Lemma build_embedded_yields meta_id payload_id paths p c encrypted key_hex cached bm bp fm fp (h : HS) :
  let ms := circuit_meta_page_bytes (bucket_size p) in
  let ps := circuit_payload_page_bytes (bucket_size p) (block_size p) in
  let km := build_key c LayoutEmbeddedTree (bucket_count p) ms in
  let kp := build_key c LayoutEmbeddedTree (bucket_count p) ps in
  let km' := whole_key c LayoutEmbeddedTree (bucket_count p) ms in
  let kp' := whole_key c LayoutEmbeddedTree (bucket_count p) ps in
  NoDup (path_names paths) ->
  box_at_rest km bm (meta_image paths) h -> box_at_rest kp bp (payload_image paths) h -> key_fits km' -> key_fits kp' ->
  0 < ms -> ms + 64 <= u64_max -> 0 < ps -> ps + 64 <= u64_max ->
  (forall i, in_range (bucket_count p) i -> ps_content bm i = fm i) -> (forall i, in_range (bucket_count p) i -> ps_content bp i = fp i) ->
  cipher_for encrypted key_hex = Ok c -> clear h -> 0 <= cached <= bucket_count p ->
  yields E (build_circuit_embedded_store_auth (C := C) paths meta_id payload_id p encrypted key_hex cached) h (fun a h' =>
    exists em ep, a = auth_new_embedded (embedded_state em) (embedded_state ep) /\ touches (image_names paths) h h' /\
      rest_serves (EmbeddedKey meta_id km') (bucket_count p) ms fm (Embedded em) (meta_image paths) (meta_hash_image paths) h' /\
      rest_serves (EmbeddedKey payload_id kp') (bucket_count p) ps fp (Embedded ep) (payload_image paths) (payload_hash_image paths) h').
Proof.
  intros ms ps km kp km' kp' Hnd Hm Hp Hkm Hkp Hm1 Hm2 Hp1 Hp2 Hfm Hfp Hc Hh Hcp. names_apart Hnd.
  unfold build_circuit_embedded_store_auth. apply yields_bind. unfold open_circuit_physical_file_stores. fold ms ps. cbn zeta.
  eapply yields_step; [exact (open_whole km km' bm _ _ _ cached h Hm eq_refl eq_refl eq_refl Hc Hkm Hh Hcp)|].
  intros sm h1 (Hc1 & Hf1 & Hl1). cbn beta. pose proof (rest_files _ _ _ _ _ Hf1 Hp) as Hp'.
  eapply yields_step; [exact (open_whole kp kp' bp _ _ _ cached h1 Hp' eq_refl eq_refl eq_refl Hc Hkp Hc1 Hcp)|].
  intros sp h2 (Hc2 & Hf2 & Hl2). cbn beta. apply (yields_ret E). cbn [fst snd].
  destruct (img_shape bm (br_ok _ _ _ _ Hm)) as (_ & Hbmc & Hbmz), (img_shape bp (br_ok _ _ _ _ Hp)) as (_ & Hbpc & Hbpz).
  rewrite (br_key _ _ _ _ Hm) in *. rewrite (br_key _ _ _ _ Hp) in *. cbn [default km kp build_key k_view build_view k_count k_page] in Hbmc, Hbmz, Hbpc, Hbpz.
  destruct (embedded_built sm km' fm meta_id ms) as (em & em' & Eem & Efm & [Hem Hemk] & Hemd & Hemc & Hemz & Hemf);
    [by eapply loaded_ext|done|done|by apply embedded_page_bytes| |].
  { intros i Hi. rewrite <-Hfm by done. destruct (ps_content_ok bm i (br_ok _ _ _ _ Hm)) as [-> _]; [by rewrite Hbmc|done]. }
  destruct (embedded_built sp kp' fp payload_id ps) as (ep & ep' & Eep & Efp & [Hep Hepk] & Hepd & Hepc & Hepz & Hepf);
    [by eapply loaded_ext|done|done|by apply embedded_page_bytes| |].
  { intros i Hi. rewrite <-Hfp by done. destruct (ps_content_ok bp i (br_ok _ _ _ _ Hp)) as [-> _]; [by rewrite Hbpc|done]. }
  apply yields_bind. eapply yields_lift; [exact Eem|]. apply yields_bind. eapply yields_lift; [exact Eep|].
  apply yields_bind. eapply yields_run_on; [exact Efm|]. apply yields_bind. eapply yields_run_on; [exact Efp|]. cbn [snd].
  eapply yields_step; [apply put_back_yields; [apply (tr_shape _ _ Hem)|done|done]|]. intros _ h3 [Ht3 Hf3]. cbn beta.
  eapply yields_step; [apply put_back_yields; [apply (tr_shape _ _ Hep)|done|by eapply touches_clear]|]. intros _ h4 [Ht4 Hf4]. cbn beta.
  apply (yields_ret E). exists em', ep'. split; [done|]. split; [|split].
  - eapply touches_trans; [apply (touches_same _ h h2); [done|congruence]|].
    eapply touches_trans; [eapply touches_weaken; [|exact Ht3]; names_sub|]. eapply touches_weaken; [|exact Ht4]; names_sub.
  - split; [|split; [exact Hemc|split; [exact Hemz|exact Hemf]]].
    split; [done|]. split; [done|]. cbn [put_files]. rewrite (touches_lookup _ _ _ _ Ht4) by names_ne. done.
  - split; [|split; [exact Hepc|split; [exact Hepz|exact Hepf]]]. split; [done|]. split; [done|]. exact Hf4.
Qed.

────────────────

*Action item*
Line by line, the data should be returned exactly as written.

*Answer to this task*
Lemma build_embedded_yields meta_id payload_id paths p c encrypted key_hex cached bm bp fm fp (h : HS) :
  let ms := circuit_meta_page_bytes (bucket_size p) in
  let ps := circuit_payload_page_bytes (bucket_size p) (block_size p) in
  let km := build_key c LayoutEmbeddedTree (bucket_count p) ms in
  let kp := build_key c LayoutEmbeddedTree (bucket_count p) ps in
  let km' := whole_key c LayoutEmbeddedTree (bucket_count p) ms in
  let kp' := whole_key c LayoutEmbeddedTree (bucket_count p) ps in
  NoDup (path_names paths) ->
  box_at_rest km bm (meta_image paths) h -> box_at_rest kp bp (payload_image paths) h -> key_fits km' -> key_fits kp' ->
  0 < ms -> ms + 64 <= u64_max -> 0 < ps -> ps + 64 <= u64_max ->
  (forall i, in_range (bucket_count p) i -> ps_content bm i = fm i) -> (forall i, in_range (bucket_count p) i -> ps_content bp i = fp i) ->
  cipher_for encrypted key_hex = Ok c -> clear h -> 0 <= cached <= bucket_count p ->
  yields E (build_circuit_embedded_store_auth (C := C) paths meta_id payload_id p encrypted key_hex cached) h (fun a h' =>
    exists em ep, a = auth_new_embedded (embedded_state em) (embedded_state ep) /\ touches (image_names paths) h h' /\
      rest_serves (EmbeddedKey meta_id km') (bucket_count p) ms fm (Embedded em) (meta_image paths) (meta_hash_image paths) h' /\
      rest_serves (EmbeddedKey payload_id kp') (bucket_count p) ps fp (Embedded ep) (payload_image paths) (payload_hash_image paths) h').
Proof.
  intros ms ps km kp km' kp' Hnd Hm Hp Hkm Hkp Hm1 Hm2 Hp1 Hp2 Hfm Hfp Hc Hh Hcp. names_apart Hnd.
  unfold build_circuit_embedded_store_auth. apply yields_bind. unfold open_circuit_physical_file_stores. fold ms ps. cbn zeta.
  eapply yields_step; [exact (open_whole km km' bm _ _ _ cached h Hm eq_refl eq_refl eq_refl Hc Hkm Hh Hcp)|].
  intros sm h1 (Hc1 & Hf1 & Hl1). cbn beta. pose proof (rest_files _ _ _ _ _ Hf1 Hp) as Hp'.
  eapply yields_step; [exact (open_whole kp kp' bp _ _ _ cached h1 Hp' eq_refl eq_refl eq_refl Hc Hkp Hc1 Hcp)|].
  intros sp h2 (Hc2 & Hf2 & Hl2). cbn beta. apply (yields_ret E). cbn [fst snd].
  destruct (img_shape bm (br_ok _ _ _ _ Hm)) as (_ & Hbmc & Hbmz), (img_shape bp (br_ok _ _ _ _ Hp)) as (_ & Hbpc & Hbpz).
  rewrite (br_key _ _ _ _ Hm) in *. rewrite (br_key _ _ _ _ Hp) in *. cbn [default km kp build_key k_view build_view k_count k_page] in Hbmc, Hbmz, Hbpc, Hbpz.
  destruct (embedded_built sm km' fm meta_id ms) as (em & em' & Eem & Efm & [Hem Hemk] & Hemd & Hemc & Hemz & Hemf);
    [by eapply loaded_ext|done|done|by apply embedded_page_bytes| |].
  { intros i Hi. rewrite <-Hfm by done. destruct (ps_content_ok bm i (br_ok _ _ _ _ Hm)) as [-> _]; [by rewrite Hbmc|done]. }
  destruct (embedded_built sp kp' fp payload_id ps) as (ep & ep' & Eep & Efp & [Hep Hepk] & Hepd & Hepc & Hepz & Hepf);
    [by eapply loaded_ext|done|done|by apply embedded_page_bytes| |].
  { intros i Hi. rewrite <-Hfp by done. destruct (ps_content_ok bp i (br_ok _ _ _ _ Hp)) as [-> _]; [by rewrite Hbpc|done]. }
  apply yields_bind. eapply yields_lift; [exact Eem|]. apply yields_bind. eapply yields_lift; [exact Eep|].
  apply yields_bind. eapply yields_run_on; [exact Efm|]. apply yields_bind. eapply yields_run_on; [exact Efp|]. cbn [snd].
  eapply yields_step; [apply put_back_yields; [apply (tr_shape _ _ Hem)|done|done]|]. intros _ h3 [Ht3 Hf3]. cbn beta.
  eapply yields_step; [apply put_back_yields; [apply (tr_shape _ _ Hep)|done|by eapply touches_clear]|]. intros _ h4 [Ht4 Hf4]. cbn beta.
  apply (yields_ret E). exists em', ep'. split; [done|]. split; [|split].
  - eapply touches_trans; [apply (touches_same _ h h2); [done|congruence]|].
    eapply touches_trans; [eapply touches_weaken; [|exact Ht3]; names_sub|]. eapply touches_weaken; [|exact Ht4]; names_sub.
  - split; [|split; [exact Hemc|split; [exact Hemz|exact Hemf]]].
    split; [done|]. split; [done|]. cbn [put_files]. rewrite (touches_lookup _ _ _ _ Ht4) by names_ne. done.
  - split; [|split; [exact Hepc|split; [exact Hepz|exact Hepf]]]. split; [done|]. split; [done|]. exact Hf4.
Qed.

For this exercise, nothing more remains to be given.